(Records from a collection)
(** * IELTS answer validation: a shallow embedding of the answer checker

    The checker is a library of pure functions over JavaScript strings.
    A string is modelled as the list of its UTF-16 code units; every
    built-in the checker calls ([toLowerCase], [trim], [split],
    [replace], [match]) is written out below, the regular expressions
    are values of a small regex type executed by a backtracking matcher
    that follows ECMAScript's matching order (greedy quantifiers,
    ordered alternation, leftmost match).

    Case mapping is modelled on Basic Latin, the range in which the
    tables and the patterns of the checker are written: [toLowerCase]
    maps A-Z to a-z and leaves every other code unit unchanged. *)

From Stdlib Require Import List NArith Bool Arith Lia String Ascii.
Import ListNotations.

Local Open Scope N_scope.
Local Open Scope list_scope.

(** ** JavaScript strings *)

Module Js.

(** A code unit is a number below 2^16, a string is a list of them. *)
Definition jsstring : Type := list N.

(** A string literal of the source made of Basic Latin characters only. *)
Definition lit (s : string) : jsstring :=
  List.map N_of_ascii (list_ascii_of_string s).

(** [a === b] on strings. *)
Fixpoint str_eqb (a b : jsstring) : bool :=
  match a, b with
  | [], [] => true
  | x :: a', y :: b' => (x =? y) && str_eqb a' b'
  | _, _ => false
  end.

(** [!s] is true of the empty string only. *)
Definition falsy (s : jsstring) : bool :=
  match s with [] => true | _ :: _ => false end.

(** *** Character classes *)

Definition in_range (lo hi c : N) : bool := (lo <=? c) && (c <=? hi).

(** [\s]: ECMAScript WhiteSpace and LineTerminator; [trim] strips the
    same set. *)
Definition is_ws (c : N) : bool :=
  in_range 9 13 c || (c =? 32) || (c =? 160) || (c =? 5760)
  || in_range 8192 8202 c || (c =? 8232) || (c =? 8233) || (c =? 8239)
  || (c =? 8287) || (c =? 12288) || (c =? 65279).

Definition not_ws (c : N) : bool := negb (is_ws c).

(** [\d] *)
Definition is_digit (c : N) : bool := in_range 48 57 c.

(** [\w] *)
Definition is_word (c : N) : bool :=
  in_range 97 122 c || in_range 65 90 c || is_digit c || (c =? 95).

(** [toLowerCase] and [toUpperCase] of one code unit.  The tables and
    the patterns of the checker are written in Basic Latin; the case
    mapping is modelled on that range and leaves other code units
    unchanged. *)
Definition lower_unit (c : N) : N := if in_range 65 90 c then c + 32 else c.
Definition upper_unit (c : N) : N := if in_range 97 122 c then c - 32 else c.

Definition toLowerCase (s : jsstring) : jsstring := List.map lower_unit s.

(** [String.prototype.toLowerCase] is the Unicode case mapping: outside
    Basic Latin it lowers other letters as well, chooses the form of a
    sigma by its neighbours and writes U+0130 as two code units.  On a
    string made of Basic Latin units and white space it is [toLowerCase]
    above; [basic_latin] recognizes these strings.  A statement whose
    verdict depends on how other units are lowered is made for them. *)
Definition basic_unit (c : N) : bool := (c <? 128) || is_ws c.
Definition basic_latin (s : jsstring) : bool := forallb basic_unit s.

(** *** trim, split, concatenation *)

Fixpoint trimStart (s : jsstring) : jsstring :=
  match s with
  | [] => []
  | c :: s' => if is_ws c then trimStart s' else s
  end.

Definition trimEnd (s : jsstring) : jsstring := rev (trimStart (rev s)).

Definition trim (s : jsstring) : jsstring := trimEnd (trimStart s).

(** [s.split(sep)] for a one-unit separator: never the empty array,
    [''.split('/')] is [['']]. *)
Fixpoint split (sep : N) (s : jsstring) : list jsstring :=
  match s with
  | [] => [[]]
  | c :: s' =>
      if c =? sep then [] :: split sep s'
      else match split sep s' with
           | [] => [[c]]
           | w :: ws => (c :: w) :: ws
           end
  end.

(** *** Closed forms of the one-class replacements

    The checker replaces classes and runs of a class all over a string;
    these two functions say what such a replacement computes, and are
    shown below to be what the general replacement does on these
    patterns. *)

(** [s.replace(/[class]/g, by)] *)
Definition replace_class (p : N -> bool) (by_ : jsstring) (s : jsstring)
  : jsstring :=
  flat_map (fun c => if p c then by_ else [c]) s.

(** [s.replace(/[class]+/g, by)]: every maximal run is replaced once. *)
Fixpoint replace_runs_from (p : N -> bool) (by_ : jsstring)
         (in_run : bool) (s : jsstring) : jsstring :=
  match s with
  | [] => []
  | c :: s' =>
      if p c
      then (if in_run then [] else by_) ++ replace_runs_from p by_ true s'
      else c :: replace_runs_from p by_ false s'
  end.

Definition replace_runs (p : N -> bool) (by_ : jsstring) (s : jsstring)
  : jsstring := replace_runs_from p by_ false s.

(** [arr.join(sep)] for a one-unit separator: the inverse of [split] on
    pieces free of the separator. *)
Fixpoint join (sep : N) (l : list jsstring) : jsstring :=
  match l with
  | [] => []
  | a :: rest =>
      match rest with
      | [] => a
      | _ :: _ => a ++ sep :: join sep rest
      end
  end.

End Js.

(** ** Regular expressions *)

Module Re.
Import Js.

(** The fragment of the regex language the checker uses.  A quantifier
    over a single class is [Rep]; [Opt] is [?] over any pattern. *)
Inductive regex : Type :=
| Eps
| Class (p : N -> bool)
| Bol
| Eol
| Cat (r1 r2 : regex)
| Alt (r1 r2 : regex)
| Opt (r : regex)
| Rep (p : N -> bool) (lo : nat) (hi : option nat)
| Group (i : nat) (r : regex).

(** Captures: group number to captured text; an absent entry is
    [undefined]. *)
Definition captures : Type := list (nat * jsstring).

Fixpoint capture (i : nat) (cs : captures) : option jsstring :=
  match cs with
  | [] => None
  | (j, v) :: cs' => if Nat.eqb i j then Some v else capture i cs'
  end.

(** End position, text after the match, captures. *)
Definition outcome : Type := (nat * jsstring * captures)%type.

Definition orelse {A : Type} (a b : option A) : option A :=
  match a with Some _ => a | None => b end.

Definition can_more (hi : option nat) : bool :=
  match hi with Some O => false | _ => true end.

(** Greedy [class{lo,hi}]: take one more unit while allowed, give back
    one at a time when the rest of the pattern fails. *)
Fixpoint rep (p : N -> bool) (lo : nat) (hi : option nat) (pos : nat)
         (s : jsstring) (k : nat -> jsstring -> option outcome)
  : option outcome :=
  let stop := match lo with O => k pos s | S _ => None end in
  match s with
  | [] => stop
  | c :: s' =>
      if p c && can_more hi
      then orelse (rep p (Nat.pred lo) (option_map Nat.pred hi) (S pos) s' k)
                  stop
      else stop
  end.

(** The matcher, in continuation-passing style: [k] is the rest of the
    pattern, [pos] the index of the next unit, [s] the text from [pos]. *)
Fixpoint re_match (r : regex) (pos : nat) (s : jsstring) (cs : captures)
         (k : nat -> jsstring -> captures -> option outcome)
  : option outcome :=
  match r with
  | Eps => k pos s cs
  | Class p =>
      match s with
      | c :: s' => if p c then k (S pos) s' cs else None
      | [] => None
      end
  | Bol => match pos with O => k pos s cs | S _ => None end
  | Eol => match s with [] => k pos s cs | _ :: _ => None end
  | Cat r1 r2 =>
      re_match r1 pos s cs (fun pos' s' cs' => re_match r2 pos' s' cs' k)
  | Alt r1 r2 =>
      orelse (re_match r1 pos s cs k) (re_match r2 pos s cs k)
  | Opt r1 =>
      (* an iteration that matches the empty string is refused *)
      orelse (re_match r1 pos s cs
                (fun pos' s' cs' =>
                   if Nat.eqb pos' pos then None else k pos' s' cs'))
             (k pos s cs)
  | Rep p lo hi => rep p lo hi pos s (fun pos' s' => k pos' s' cs)
  | Group i r1 =>
      re_match r1 pos s cs
        (fun pos' s' cs' => k pos' s' ((i, firstn (pos' - pos) s) :: cs'))
  end.

Definition accept : nat -> jsstring -> captures -> option outcome :=
  fun pos s cs => Some (pos, s, cs).

(** [re.exec(s)]: the leftmost position where the pattern matches. *)
Fixpoint exec_from (r : regex) (pos : nat) (s : jsstring) : option captures :=
  match re_match r pos s [] accept with
  | Some (_, _, cs) => Some cs
  | None =>
      match s with
      | [] => None
      | _ :: s' => exec_from r (S pos) s'
      end
  end.

(** [s.match(re)] for a pattern without the g flag. *)
Definition exec (r : regex) (s : jsstring) : option captures :=
  exec_from r 0 s.

Definition test (r : regex) (s : jsstring) : bool :=
  match exec r s with Some _ => true | None => false end.

(** [s.replace(re, by)] without the g flag: the first match only. *)
Fixpoint replace_first_from (r : regex) (by_ : captures -> jsstring)
         (pos : nat) (s : jsstring) : jsstring :=
  match re_match r pos s [] accept with
  | Some (_, rest, cs) => by_ cs ++ rest
  | None =>
      match s with
      | [] => []
      | c :: s' => c :: replace_first_from r by_ (S pos) s'
      end
  end.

Task prompt: Go through the records above and count the lines with the word "true" in them. Answer with the number only.

Written response: 6